Storing just modifications will allow you to keep a complete history of all your data, allowing you to be extremely flexible. Basically, you'd only need one table which contains everything. The drawback is that you need to do a lot more calculations and need a lot more disk reads so you need tricks to speed the process up. Flexibility at the cost of performance...
In this case, you would end up with a similar problem. A single table would be accessed by anything that would need to add or update records. It would be your bottleneck. It's still great in a single-user environment, since only one user would be using it. In a low-user environment, it could still have a very good performance. But if you have 250+ users accessing this table all the time, it will decrease the overall performance.
Plus, you'll introduce a maintenance problem when someone deletes records. In those cases, the records in this log table also needs to be deleted.

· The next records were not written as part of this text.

(* ===== verification/Iter.v ===== *)
(** * The field iterator (pb_common.c) *)
From S2P Require Import Prelude Memory Descriptor.

(** Where [pSize] points: into the structure, or to the local variable
    [fixed_count_size] of [pb_decode_noinit]. *)
Inductive size_ref : Type := AtAddr (a : Z) | AtLocal.

#[export] Instance size_ref_eq_dec : EqDecision size_ref.
Proof. solve_decision. Defined.

(** [pb_field_iter_t]; [pos] is the index of [iter->pos] in the array. *)
Record pb_field_iter_t : Type := FieldIter {
  start : list pb_field_t;
  pos : nat;
  required_field_index : Z;
  dest_struct : Z;
  pData : Z;
  pSize : size_ref;
}.

(** [*iter->pos]; reading past the array is undefined behaviour. *)
Definition cur (it : pb_field_iter_t) : res pb_field_t := of_option (start it !! pos it).

Definition pb_field_iter_begin (fields : list pb_field_t) (dest : Z)
  : res (bool * pb_field_iter_t) :=
  match fields !! 0%nat with
  | None => UB
  | Some f =>
      let data := dest + data_offset f in
      Ret (negb (tag f =? 0),
           FieldIter fields 0 0 dest data (AtAddr (data + size_offset f)))
  end.

(** The size the previous field occupies in the structure. *)
Definition prev_field_size (prev : pb_field_t) : Z :=
  if (PB_ATYPE (type prev) =? PB_ATYPE_STATIC)
     && (PB_HTYPE (type prev) =? PB_HTYPE_REPEATED)
  then u64 (data_size prev * array_size prev)
  else if PB_ATYPE (type prev) =? PB_ATYPE_POINTER then 8
  else data_size prev.

(** Both fields are members of one union. *)
Definition same_union (prev next : pb_field_t) : bool :=
  (PB_HTYPE (type prev) =? PB_HTYPE_ONEOF)
  && (PB_HTYPE (type next) =? PB_HTYPE_ONEOF)
  && (data_offset next =? PB_SIZE_MAX).

Definition pb_field_iter_next (it : pb_field_iter_t) : res (bool * pb_field_iter_t) :=
  match start it !! pos it with
  | None => UB
  | Some prev =>
      if tag prev =? 0 then Ret (false, it)
      else
        match start it !! S (pos it) with
        | None => UB
        | Some next =>
            if tag next =? 0 then
              res_bind (pb_field_iter_begin (start it) (dest_struct it))
                       (fun r => Ret (false, r.2))
            else if same_union prev next then
              Ret (true, FieldIter (start it) (S (pos it)) (required_field_index it)
                           (dest_struct it) (pData it) (pSize it))
            else
              let index :=
                if PB_HTYPE (type prev) =? PB_HTYPE_REQUIRED
                then u32 (required_field_index it + 1) else required_field_index it in
              let data := pData it + prev_field_size prev + data_offset next in
              Ret (true, FieldIter (start it) (S (pos it)) index (dest_struct it)
                           data (AtAddr (data + size_offset next)))
        end
  end.

(** [do { if (found(iter->pos)) return true; next(iter) } while (iter->pos != start)],
    the loop of [pb_field_iter_find] and of [find_extension_field]. *)
Definition iter_search (found : pb_field_t -> bool) (it : pb_field_iter_t)
  : res (bool * pb_field_iter_t) :=
  let first := pos it in
  while (fun it =>
    match cur it with
    | Ret f =>
        if found f then Ret (inr (true, it))
        else
          match pb_field_iter_next it with
          | Ret (_, it') =>
              if decide (pos it' = first) then Ret (inr (false, it')) else Ret (inl it')
          | UB => UB
          | NoFuel => NoFuel
          end
    | UB => UB
    | NoFuel => NoFuel
    end) it.

Definition pb_field_iter_find (it : pb_field_iter_t) (t : Z) : res (bool * pb_field_iter_t) :=
  iter_search (fun f => (tag f =? t) && negb (PB_LTYPE (type f) =? PB_LTYPE_EXTENSION)) it.

(** [find_extension_field] of pb_decode.c. *)
Definition find_extension_field (it : pb_field_iter_t) : res (bool * pb_field_iter_t) :=
  iter_search (fun f => PB_LTYPE (type f) =? PB_LTYPE_EXTENSION) it.

(** [do { body(iter) } while (pb_field_iter_next(&iter))], the loop that
    visits every field of a message. *)
Definition iter_each {S} (body : pb_field_iter_t -> M S unit) : pb_field_iter_t -> M S unit :=
  whileM (fun it =>
    body it;;
    r <- lift_res (pb_field_iter_next it);;
    if r.1 : bool then ret (inl r.2) else ret (inr tt)).

(** ** Facts about the iterator *)
Lemma cur_elem it f : cur it = Ret f -> f ∈ start it.
Proof.
  unfold cur. destruct (start it !! pos it) eqn:E; simpl; [|done].
  intros [= <-]. by eapply list_elem_of_lookup_2.
Qed.

Lemma iter_begin_start fields dest b it :
  pb_field_iter_begin fields dest = Ret (b, it) ->
  start it = fields /\ pos it = 0%nat /\ dest_struct it = dest.
Proof. unfold pb_field_iter_begin. destruct (fields !! 0%nat); [|done]. by intros [= <- <-]. Qed.

Lemma iter_next_start it b it' :
  pb_field_iter_next it = Ret (b, it') -> start it' = start it /\ dest_struct it' = dest_struct it.
Proof.
  unfold pb_field_iter_next. destruct (start it !! pos it) as [prev|]; [|done].
  destruct (tag prev =? 0); [by intros [= <- <-]|].
  destruct (start it !! S (pos it)) as [next|]; [|done].
  destruct (tag next =? 0).
  - destruct (pb_field_iter_begin (start it) (dest_struct it)) as [[b0 it0]| |] eqn:E; [|done..].
    apply iter_begin_start in E as (? & ? & ?). by intros [= <- <-].
  - destruct (same_union prev next); by intros [= <- <-].
Qed.
(* ===== verification/Storage.v ===== *)
(** * Initialising and releasing message structures (pb_decode.c)

    These functions work on the memory only. *)
From S2P Require Import Prelude Memory Descriptor Iter.

(** Loads and stores on the memory as the state. *)
Definition mload (n : nat) (a : Z) : M mem Z := m <- get;; need (load_u n m a).
Definition mstore (n : nat) (a v : Z) : M mem unit :=
  m <- get;; m' <- need (store_u n m a v);; put m'.
Definition mstore_bytes (a : Z) (bs : list Z) : M mem unit :=
  m <- get;; m' <- need (store_bytes m a bs);; put m'.
Definition mmemset0 (a n : Z) : M mem unit :=
  m <- get;; m' <- need (memset0 m a n);; put m'.
Definition mfree (p : Z) : M mem unit := m <- get;; m' <- need (pb_free m p);; put m'.

(** The address [pSize] holds; the local variable has none here. *)
Definition size_addr (r : size_ref) : res Z :=
  match r with AtAddr a => Ret a | AtLocal => UB end.

(** [pSize != pData]. *)
Definition has_size_field (it : pb_field_iter_t) : bool :=
  negb (bool_decide (pSize it = AtAddr (pData it))).

Section storage.
Context `{Tables}.

(** [(const pb_field_t* )field->ptr], dereferenced. *)
Definition submsg_fields (f : pb_field_t) : res (list pb_field_t) :=
  match ptr f with PFields t => of_option (fields_of t) | _ => UB end.

Definition iter_from_extension (m : mem) (extension : Z) : res pb_field_iter_t :=
  res_bind (of_option (ext_type m extension)) (fun t =>
  res_bind (of_option (ext_types t)) (fun et =>
  res_bind (of_option (ext_dest m extension)) (fun dest =>
  let field := et_arg et in
  res_bind (pb_field_iter_begin [field] dest) (fun r =>
  let data := if PB_ATYPE (type field) =? PB_ATYPE_POINTER
              then ext_dest_addr extension else dest in
  Ret (FieldIter (start r.2) (pos r.2) (required_field_index r.2) (dest_struct r.2)
         data (AtAddr (ext_found_addr extension))))))).

Definition miter_from_extension (extension : Z) : M mem pb_field_iter_t :=
  m <- get;; lift_res (iter_from_extension m extension).

(** Walk the linked list of extensions: [while (ext != NULL) { ...; ext = ext->next; }]. *)
Definition each_extension (body : Z -> M mem unit) (first : Z) : M mem unit :=
  whileM (fun ext =>
    if ext =? 0 then ret (inr tt)
    else body ext;; next <- mload 8 (ext + 16);; ret (inl next)) first.

(** Every field of a message: [iter_begin], then [do ... while (iter_next)]. *)
Definition each_field (body : pb_field_iter_t -> M mem unit) (fields : list pb_field_t)
  (dest : Z) : M mem unit :=
  let* '(nonempty, iter) := lift_res (pb_field_iter_begin fields dest) in
  if negb nonempty then ret tt else iter_each body iter.

(** ** Default values *)

(** [pb_field_set_to_default], for the recursive calls on the fields of a
    submessage and on an extension given as [set_field]. *)
Definition field_set_to_default (set_field : pb_field_iter_t -> M mem unit)
  (it : pb_field_iter_t) : M mem unit :=
  f <- lift_res (cur it);;
  let atype := PB_ATYPE (type f) in
  let htype := PB_HTYPE (type f) in
  let ltype := PB_LTYPE (type f) in
  if ltype =? PB_LTYPE_EXTENSION then
    ext <- mload 8 (pData it);;
    each_extension (fun ext =>
      mstore 1 (ext_found_addr ext) 0;;
      ext_iter <- miter_from_extension ext;;
      set_field ext_iter) ext
  else if atype =? PB_ATYPE_STATIC then
    init_data <-
      (if (htype =? PB_HTYPE_OPTIONAL) && has_size_field it then
         a <- lift_res (size_addr (pSize it));; mstore 1 a 0;; ret true
       else if (htype =? PB_HTYPE_REPEATED) || (htype =? PB_HTYPE_ONEOF) then
         a <- lift_res (size_addr (pSize it));; mstore 4 a 0;; ret false
       else ret true);;
    if init_data : bool then
      if ltype =? PB_LTYPE_SUBMESSAGE then
        fields <- lift_res (submsg_fields f);; each_field set_field fields (pData it)
      else
        match ptr f with
        | PNull => mmemset0 (pData it) (data_size f)
        | PDefault bs =>
            if data_size f <=? zlength bs then mstore_bytes (pData it) (ztake (data_size f) bs)
            else undefined
        | PFields _ => undefined
        end
    else ret tt
  else if atype =? PB_ATYPE_POINTER then
    mstore 8 (pData it) 0;;
    if (htype =? PB_HTYPE_REPEATED) || (htype =? PB_HTYPE_ONEOF) then
      a <- lift_res (size_addr (pSize it));; mstore 4 a 0
    else ret tt
  else ret tt (* Don't overwrite callback *).

Fixpoint pb_field_set_to_default (fuel : nat) (it : pb_field_iter_t) : M mem unit :=
  match fuel with
  | O => no_fuel
  | S fuel' => field_set_to_default (pb_field_set_to_default fuel') it
  end.

Definition pb_message_set_to_defaults (fuel : nat) (fields : list pb_field_t) (dest : Z)
  : M mem unit :=
  each_field (pb_field_set_to_default fuel) fields dest.

(** ** Releasing *)

(** [while (count--) { pb_free( *pItem); *pItem++ = NULL; }]. *)
Definition release_entries (item : Z) (count : nat) : M mem unit :=
  for_loop count (fun item =>
    p <- mload 8 item;; mfree p;; mstore 8 item 0;; ret (item + 8)) item;;
  ret tt.

(** The number of submessages a field holds. *)
Definition submsg_count (f : pb_field_t) (it : pb_field_iter_t) : M mem Z :=
  let static := PB_ATYPE (type f) =? PB_ATYPE_STATIC in
  if PB_HTYPE (type f) =? PB_HTYPE_REPEATED then
    count <- (if static && negb (has_size_field it) then ret (array_size f)
              else a <- lift_res (size_addr (pSize it));; mload 4 a);;
    if static && (array_size f <? count)
    then ret (array_size f) (* Protect against corrupted _count fields *)
    else ret count
  else ret 1.

(** [pb_release]: every field of the message, unless the pointer is null. *)
Definition release_with (release_field : pb_field_iter_t -> M mem unit)
  (fields : list pb_field_t) (dest : Z) : M mem unit :=
  if dest =? 0 then ret tt else each_field release_field fields dest.

(** The part of [pb_release_single_field] for what the field contains. *)
Definition release_contents (release_field : pb_field_iter_t -> M mem unit)
  (f : pb_field_t) (it : pb_field_iter_t) : M mem unit :=
  if PB_LTYPE (type f) =? PB_LTYPE_EXTENSION then
    ext <- mload 8 (pData it);;
    each_extension (fun ext =>
      ext_iter <- miter_from_extension ext;; release_field ext_iter) ext
  else if PB_LTYPE (type f) =? PB_LTYPE_SUBMESSAGE then
    item <- (if PB_ATYPE (type f) =? PB_ATYPE_POINTER then mload 8 (pData it)
             else ret (pData it));;
    count <- submsg_count f it;;
    if negb (item =? 0) then
      for_loop (Z.to_nat count) (fun item =>
        fields <- lift_res (submsg_fields f);;
        release_with release_field fields item;;
        ret (item + data_size f)) item;;
      ret tt
    else ret tt
  else ret tt.

(** The part for the allocation of a pointer field itself. *)
Definition release_pointer (f : pb_field_t) (it : pb_field_iter_t) : M mem unit :=
  if PB_ATYPE (type f) =? PB_ATYPE_POINTER then
    (if (PB_HTYPE (type f) =? PB_HTYPE_REPEATED)
        && ((PB_LTYPE (type f) =? PB_LTYPE_STRING) || (PB_LTYPE (type f) =? PB_LTYPE_BYTES))
     then
       item <- mload 8 (pData it);;
       a <- lift_res (size_addr (pSize it));;
       count <- mload 4 a;;
       release_entries item (Z.to_nat count)
     else ret tt);;
    (if PB_HTYPE (type f) =? PB_HTYPE_REPEATED
     then a <- lift_res (size_addr (pSize it));; mstore 4 a 0
     else ret tt);;
    p <- mload 8 (pData it);;
    mfree p;;
    mstore 8 (pData it) 0
  else ret tt.

Definition release_single_field (release_field : pb_field_iter_t -> M mem unit)
  (it : pb_field_iter_t) : M mem unit :=
  f <- lift_res (cur it);;
  current <- (if PB_HTYPE (type f) =? PB_HTYPE_ONEOF then
                a <- lift_res (size_addr (pSize it));;
                which <- mload 4 a;; ret (which =? tag f)
              else ret true);;
  if current : bool then
    release_contents release_field f it;;
    release_pointer f it
  else ret tt (* This is not the current field in the union *).

Fixpoint pb_release_single_field (fuel : nat) (it : pb_field_iter_t) : M mem unit :=
  match fuel with
  | O => no_fuel
  | S fuel' => release_single_field (pb_release_single_field fuel') it
  end.

Definition pb_release (fuel : nat) (fields : list pb_field_t) (dest : Z) : M mem unit :=
  release_with (pb_release_single_field fuel) fields dest.
End storage.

Brings me back on the thing I mentioned in the beginning... What you could do is combine both the history table and your regular tables. Whenever a record is inserted, modified or deleted, you would add a record into this modifications table, including a timestamp and user reference. This would maintain the history over your data and in general, you'd only be doing inserts into this table. This should still be fast. As an added bonus, you can recreate the whole contents of your database simply by replaying all actions inside this modifications table, just in case.
Inserts can be reasonable fast so the loss of performance is reasonable small, although this depends on your implementation.
But for whatever reasons, after learning about using modification tables, I never came in a practical situation where I could just use this technique.